C'est pourquoi j'ai décidé la mise en oeuvre d'une politique soutenue d'aide à l'investissement en matière de systèmes d'information hospitaliers dans le cadre du futur plan Hôpital 2012. Le volet financier sera complété par un volet d'expertise, de soutien et d'évaluation, ainsi que par un plan d'aide à la formation des professionnels. En effet, l'accès à l'information n'est pas utile si les professionnels de santé ne sont pas formés à la recherche et à l'usage de cette information
L'informatisation du dossier médical et du parcours de soins, du circuit de prescription et la télémédecine en constitueront les principaux axes stratégiques. Nous devons en effet prendre en compte les nouvelles technologies dans l'exercice d'une médecine moderne.

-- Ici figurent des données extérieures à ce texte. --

Lemma restart_step cfg insts ls :
  apiKey cfg <> "" ->
  shutdown (init cfg (mkProcess insts ls None false))
  = mkProcess (insts ++ [retired cfg]) (ls ++ registered (length insts)) None false.
Proof.
  intros Hkey. unfold init. cbn [initialized instances listeners current].
  rewrite bool_decide_eq_false_2 by exact Hkey.
  unfold install. cbn [instances].
  rewrite list_lookup_middle by reflexivity. cbn [installed listeners current initialized].
  unfold shutdown. cbn [initialized negb current].
  unfold disconnect, uninstall, update. cbn [instances listeners current initialized].
  rewrite list_lookup_alter_eq, list_lookup_middle by reflexivity.
  cbn [fmap option_fmap option_map set_installed installed negb instances listeners
       current initialized].
  rewrite !alter_app_r_alt by lia. rewrite Nat.sub_diag. reflexivity.
Qed.

Lemma restarts_state cfgs : forall insts ls,
  forallb (fun cfg => nonempty (apiKey cfg)) cfgs = true ->
  restarts cfgs (mkProcess insts ls None false)
  = mkProcess (insts ++ (retired <$> cfgs))
      (ls ++ flat_map registered (seq (length insts) (length cfgs))) None false.
Proof.
  induction cfgs as [|cfg cfgs IH]; intros insts ls H.
  - simpl. rewrite !app_nil_r. reflexivity.
  - cbn [forallb] in H. apply andb_true_iff in H as [Hkey Hrest].
    unfold nonempty in Hkey. apply negb_true_iff, bool_decide_eq_false in Hkey.
    change (restarts (cfg :: cfgs) (mkProcess insts ls None false))
      with (restarts cfgs (shutdown (init cfg (mkProcess insts ls None false)))).
    rewrite (restart_step cfg insts ls Hkey), (IH _ _ Hrest).
    rewrite length_app, Nat.add_1_r. cbn [length seq flat_map fmap list_fmap].
    rewrite <- !app_assoc. reflexivity.
Qed.

Lemma listener_ok ty i error amb p :
  (forall a, instances p !! i = Some a ->
     exists a', handleException error (Some (origin ty)) amb a = Ok a') ->
  exists p',
    listener ty i error amb p = Ok p' /\
    forall j,
      instances p' !! j
      = if bool_decide (j = i)
        then (fun a => match handleException error (Some (origin ty)) amb a with
                       | Ok a' => a'
                       | _ => a
                       end) <$> instances p !! j
        else instances p !! j.
Proof.
  intros H. unfold listener. destruct (instances p !! i) as [a|] eqn:Ea.
  - destruct (H a eq_refl) as [a' Ha']. rewrite Ha'. cbn [mbind mret Result_bind Result_ret].
    eexists. split; [reflexivity|]. intros j. unfold update. cbn [instances].
    destruct (bool_decide (j = i)) eqn:E.
    + apply bool_decide_eq_true in E. subst j.
      rewrite list_lookup_alter_eq, Ea. cbn. rewrite Ha'. reflexivity.
    + apply bool_decide_eq_false in E.
      rewrite list_lookup_alter_ne by congruence. reflexivity.
  - exists p. split; [reflexivity|]. intros j.
    destruct (bool_decide (j = i)) eqn:E; [|reflexivity].
    apply bool_decide_eq_true in E. subst j. rewrite Ea. reflexivity.
Qed.

Lemma dispatch_to_registered ty error ambs m : forall s k p,
  (forall j a, (s <= j < s + m)%nat -> instances p !! j = Some a ->
     exists a',
       handleException error (Some (origin ty)) (ambs (k + (j - s))%nat) a = Ok a') ->
  exists p',
    dispatch_to (flat_map registered (seq s m)) ty error ambs k p = Ok p' /\
    forall j,
      instances p' !! j
      = if bool_decide (s <= j < s + m)%nat
        then (fun a =>
                match handleException error (Some (origin ty))
                        (ambs (k + (j - s))%nat) a with
                | Ok a' => a'
                | _ => a
                end) <$> instances p !! j
        else instances p !! j.
Proof.
  induction m as [|m IH]; intros s k p H.
  - exists p. split; [reflexivity|]. intros j.
    rewrite bool_decide_eq_false_2 by lia. reflexivity.
  - assert (Hstep : dispatch_to (flat_map registered (seq s (S m))) ty error ambs k p
                    = p1 ← listener ty s error (ambs k) p;
                      dispatch_to (flat_map registered (seq (S s) m)) ty error ambs
                        (S k) p1).
    { destruct ty; reflexivity. }
    destruct (listener_ok ty s error (ambs k) p) as (p1 & Hl & Hp1).
    { intros a Ha. destruct (H s a ltac:(lia) Ha) as [a' Ha'].
      rewrite Nat.sub_diag, Nat.add_0_r in Ha'. eauto. }
    destruct (IH (S s) (S k) p1) as (p' & Hd & Hp').
    { intros j a Hj Ha. rewrite Hp1 in Ha.
      rewrite bool_decide_eq_false_2 in Ha by lia.
      destruct (H j a ltac:(lia) Ha) as [a' Ha'].
      replace (S k + (j - S s))%nat with (k + (j - s))%nat by lia. eauto. }
    exists p'. split.
    + rewrite Hstep, Hl. exact Hd.
    + intros j. rewrite Hp', Hp1.
      destruct (decide (j = s)) as [->|Hne].
      * rewrite bool_decide_eq_false_2 by lia.
        rewrite !bool_decide_eq_true_2 by (reflexivity || lia).
        rewrite Nat.sub_diag, Nat.add_0_r. reflexivity.
      * rewrite (bool_decide_eq_false_2 (j = s)) by exact Hne.
        destruct (decide (S s <= j < S s + m)%nat) as [Hin|Hout].
        -- rewrite !bool_decide_eq_true_2 by lia.
           replace (S k + (j - S s))%nat with (k + (j - s))%nat by lia. reflexivity.
        -- rewrite !bool_decide_eq_false_2 by lia. reflexivity.
Qed.

Lemma retired_queue cfg :
  Transport.messageQueue (Transport.conn (connection (retired cfg))) = [].
Proof.
  unfold retired, Transport.connect. cbn [connection Transport.ws_is_open
    Transport.initialWorld Transport.conn Transport.ws Transport.initialConnection].
  destruct (WebSocket_accepts (backendUrl cfg)); reflexivity.
Qed.

Lemma send_before_open cfg msg :
  Transport.messageQueue
    (Transport.conn (Transport.send msg (Transport.connect cfg Transport.initialWorld)))
  = [msg].
Proof.
  unfold Transport.connect. cbn [Transport.ws_is_open Transport.initialWorld
    Transport.conn Transport.ws Transport.initialConnection].
  destruct (WebSocket_accepts (backendUrl cfg)); reflexivity.
Qed.

(** X14.  Listeners outlive their session.  After any number of rounds of
    [init] and [shutdown] the agent is not initialized, yet one error event
    makes every retired instance whose sample is taken build a report; when
    these reports can be serialized the event is handled through, and each
    such instance has put its report in the queue of its closed connection. *)
Theorem restarts_multiply_reports cfgs ty error ambs j cfg :
  forallb (fun cfg => nonempty (apiKey cfg)) cfgs = true ->
  (forall k c,
     cfgs !! k = Some c ->
     Config.shouldSample c (draw (ambs k)) = true ->
     JSON_throws (Capture.createCapture c error (Some (origin ty))
                    (uuid (ambs k)) (isoNow (ambs k))) = None) ->
  cfgs !! j = Some cfg ->
  Config.shouldSample cfg (draw (ambs j)) = true ->
  let p := restarts cfgs freshProcess in
  initialized p = false /\
  queue_of j p = Some [] /\
  exists p',
    dispatch ty error ambs p = Ok p' /\
    queue_of j p' = Some [report_text cfg error (Some (origin ty)) (ambs j)].
Proof.
  intros Hkeys Hjson Hj Hsample p. subst p. unfold freshProcess.
  rewrite (restarts_state cfgs [] [] Hkeys). cbn [app length].
  assert (Ha : (retired <$> cfgs) !! j = Some (retired cfg)).
  { rewrite list_lookup_fmap, Hj. reflexivity. }
  split; [reflexivity|]. split.
  - unfold queue_of. cbn [instances]. rewrite Ha. cbn [fmap option_fmap option_map].
    rewrite retired_queue. reflexivity.
  - unfold dispatch. cbn [listeners].
    destruct (dispatch_to_registered ty error ambs (length cfgs) 0 0
                (mkProcess (retired <$> cfgs)
                   (flat_map registered (seq 0 (length cfgs))) None false))
      as (p' & Hd & Hp').
    { intros k a _ Hk. cbn [instances] in Hk. rewrite list_lookup_fmap in Hk.
      destruct (cfgs !! k) as [c|] eqn:Ec; [|discriminate].
      injection Hk as <-. rewrite Nat.sub_0_r. cbn [Nat.add].
      unfold handleException. cbn [config retired].
      destruct (Config.shouldSample c (draw (ambs k))) eqn:Es; cbn [negb]; [|eauto].
      unfold Transport.sendException. rewrite (Hjson k c Ec Es).
      cbn [mbind mret Result_bind Result_ret]. eauto. }
    exists p'. split; [exact Hd|].
    unfold queue_of. rewrite Hp'. cbn [instances].
    apply lookup_lt_Some in Hj as Hlt.
    rewrite bool_decide_eq_true_2 by lia. rewrite Ha.
    cbn [fmap option_fmap option_map]. rewrite Nat.sub_0_r. cbn [Nat.add].
    unfold handleException. cbn [config retired]. rewrite Hsample. cbn [negb].
    unfold Transport.sendException. rewrite (Hjson j cfg Hj Hsample).
    cbn [mbind mret Result_bind Result_ret with_connection connection].
    unfold retired. cbn [connection]. rewrite queue_after_teardown. reflexivity.
Qed.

Cet effort sans précédent permettra en outre l'accélération de la généralisation des indicateurs de qualité, au service d'une transparence plus grande et d'une incitation toujours plus forte des établissements à faire mieux au service des patients.
Ce nouvel élan contribuera également à renforcer les logiques de coopération et de complémentarités entre établissements. Je ne souhaite pas informatiser les établissements pour obéir à une quelconque tentation technologique mais au contraire utiliser les technologies disponibles pour recomposer la carte sanitaire en suivant l'impératif d'égale sécurité devant les soins. Une attention particulière sera ainsi portée aux établissements de proximité qui devront pourvoir profiter dans ce domaine de moyens mutualisés, ainsi qu'aux réseaux, dont le bon fonctionnement est aussi lié à l'existence de systèmes d'information cohérents et coordonnés.
Mais augmenter les ressources d'informatisation sans s'assurer de la cohérence globale, de l'interopérabilité et de l'efficacité des choix, notamment pour la santé publique, n'aurait aucun sens. Afin d'améliorer le pilotage stratégique de l'Etat en la matière, en ville comme à l'hôpital, j'ai demandé à la Mission pour l'informatisation des systèmes de santé de me remettre des propositions concrètes d'ici la fin de l'année. Elles seront présentées en même temps que le détail du Plan Hôpital 2012.
L'évolution technologique que nous connaissons doit s'accompagner d'une véritable révolution culturelle, engageant tous les acteurs, ainsi que d'une véritable réflexion sur les finalités de cette informatisation en termes de santé publique. Nous avons en 2006 l'opportunité, grâce au levier du DMP, de franchir un cap majeur en la matière. Je souhaite que nous soyons tous mobilisés autour de ces projets.